Le Parti de la Constitution marque le retour à la vie publique pour M. El-Baradei, qui a déclaré en janvier qui ne se présenterait pas à la présidence et qu'un vote juste serait impossible pendant la transition troublée.
Son retrait à quatre mois avant le début de l'élection présidentielle a porté un coup aux groupes libéraux et gauchistes derrière les révoltes du 25 janvier qui ont mené à la chute d'Hosni Moubarak, l'an dernier. Ces groupes, dont plusieurs avaient trouvé en M. El-Baradei une figure de ralliement pour leurs appels à la démocratie en Égypte, ont subi une puissante défaite aux urnes lors des premières élections parlementaires après la chute de M. Moubarak.
Ce sont plutôt les groupes islamistes, incluant les influents Frères musulmans et les groupes salafistes ultraconservateurs, qui sont sortis vainqueurs de ces élections, remportant près de 70 pour cent des sièges.
Selon M. El-Baradei, qui a reçu le Prix Nobel de la paix pour son travail comme dirigeant de l'Agence internationale de l'énergie atomique (AIEA), a déclaré qu'un nouveau groupe politique organisé était nécessaire pour unir les Égyptiens et préparer la jeunesse à un avenir politique au-delà de la révolution.

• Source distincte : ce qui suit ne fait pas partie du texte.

(** free_dirent clears the number of the first entry with the name. *)
Lemma wp_free_dirent be name (Q : Z -> sst B -> Prop) : at_rest be -> log_room sb J 1 ->
  (forall be', found D i name None -> at_rest be' -> Q ERR_NOTEXIST (mkS I be')) ->
  (forall k be' D' J', found D i name (Some k) -> wrote sb A n (32 * k) (32 * k + 4) (le32 0) D own (i_addrs i) D' own (i_addrs i) ->
    blk_rep m be' D' ∅ U J' -> J' = {[fblk D (i_addrs i) (32 * k / 512)]} ∪ J -> Q ERR_OK (mkS I be')) ->
  wp (free_dirent sb p name) Q (mkS I be).
Proof using Hly Hn Hp Hin F Hsz Hdense Hfetch.
  intros R0 HJ Hno Hyes. unfold free_dirent. apply wp_scan with (P := fun k => forall j, 0 <= j < k -> dirent_match (dslot D (i_addrs i) j) name = false); [done|lia| | |by left|congruence].
  - intros k bh be' Hk Hlt HP Hat. wp_step. eapply wp_load_dirent; [exact Hat|]. destruct (entry_facts k Hk Hlt) as [Hei Hem]. rewrite Hem.
    destruct (dirent_match (dslot D (i_addrs i) k) name) eqn:Em.
    + destruct Hat as (D1 & Hbh & HD & R1). set (b := fblk D (i_addrs i) (32 * k / 512)) in *. pose proof (entry_room k).
      wp_step. eapply wp_store_bytes; [exact R1|by rewrite lookup_singleton_eq|change BDEV_BLK_SIZE with 512; lia|change BDEV_BLK_SIZE with 512; simpl; lia|apply le32_bytes|].
      intros be2 R2. wp_step. eapply wp_mark; [exact R2|by rewrite lookup_singleton_eq|by eapply log_room_one|]. intros be3 R3. wp_step.
      eapply wp_brelease; [exact R3|by rewrite lookup_singleton_eq|]. intros be4 R4. rewrite delete_singleton_eq in R4. wp_step.
      eapply Hyes; [by split; [|split; [|split]]| |exact R4|done].
      destruct (ofs_index (32 * k) ltac:(lia)) as (Hbi & _).
      assert (Eb : b = fblk D1 (i_addrs i) (32 * k / 512)) by (unfold b; by rewrite (fblk_same D D1)).
      pose proof (wrote_store sb Hly A n (32 * k) (32 * k) (le32 0) 4 D own (i_addrs i) D1 own (i_addrs i) (wrote_rest _ _ _ HD)) as Hst.
      replace (32 * k - 32 * k) with 0 in Hst by lia. rewrite <- Eb in Hst.
      apply Hst; [lia|lia|unfold b; apply Hdense; lia|lia|lia|simpl; lia|apply le32_bytes].
    + wp_step. split; [done|]. intros j Hj. destruct (decide (j = k)) as [->|]; [done|]. apply HP. lia.
  - intros k be' Hk Hge HP Hr. wp_step. apply Hno; [|done]. intros j Hj Hlt. apply HP. lia.
Qed.
End dir.

(** ** Entries after a write *)

Lemma dslot_same D a D' a' k : (forall j, 0 <= j < 32 -> fbyte D' a' (32 * k + j) = fbyte D a (32 * k + j)) -> dslot D' a' k = dslot D a k.
Proof. intros H. unfold dslot. apply map_ext_in. intros j Hj. apply list_elem_of_In, elem_of_seqZ in Hj. apply H. lia. Qed.

Section after.
Context (sb : sfs_sb_info) (A : gmap Z (list Z)) (n : Z).
Context (D D' : Z -> list Z) (own own' : gmap Z (Z * Z)) (a a' : list Z) (lo hi : Z) (v : list Z).
Hypothesis W : wrote sb A n lo hi v D own a D' own' a'.

Lemma wrote_slot_other k : 0 <= k -> 32 * k + 32 <= SFS_MAX_FILE_SIZE -> hi <= 32 * k \/ 32 * k + 32 <= lo -> dslot D' a' k = dslot D a k.
Proof using W.
  intros Hk Hmax Hd. apply dslot_same. intros j Hj. rewrite (wr_byte _ _ _ _ _ _ _ _ _ _ _ _ W) by lia. by rewrite decide_False by lia.
Qed.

Quatorze mois après le départ de l'ex-président Moubarak, les généraux qui ont hérité de la régence du pouvoir sont impliqués dans une lutte de pouvoirs avec les islamistes. Ceux-ci dominent le Parlement mais se plaignent que les généraux font de l'obstruction. Plusieurs rivaux des islamistes soutiennent que ceux-ci vont au-delà de leurs prérogatives.
M. El-Baradei a précisé que son parti, qui n'a pas encore été officiellement enregistré, vise à représenter une Égypte modérée, et devrait être prêt à fonctionner dans deux à trois mois.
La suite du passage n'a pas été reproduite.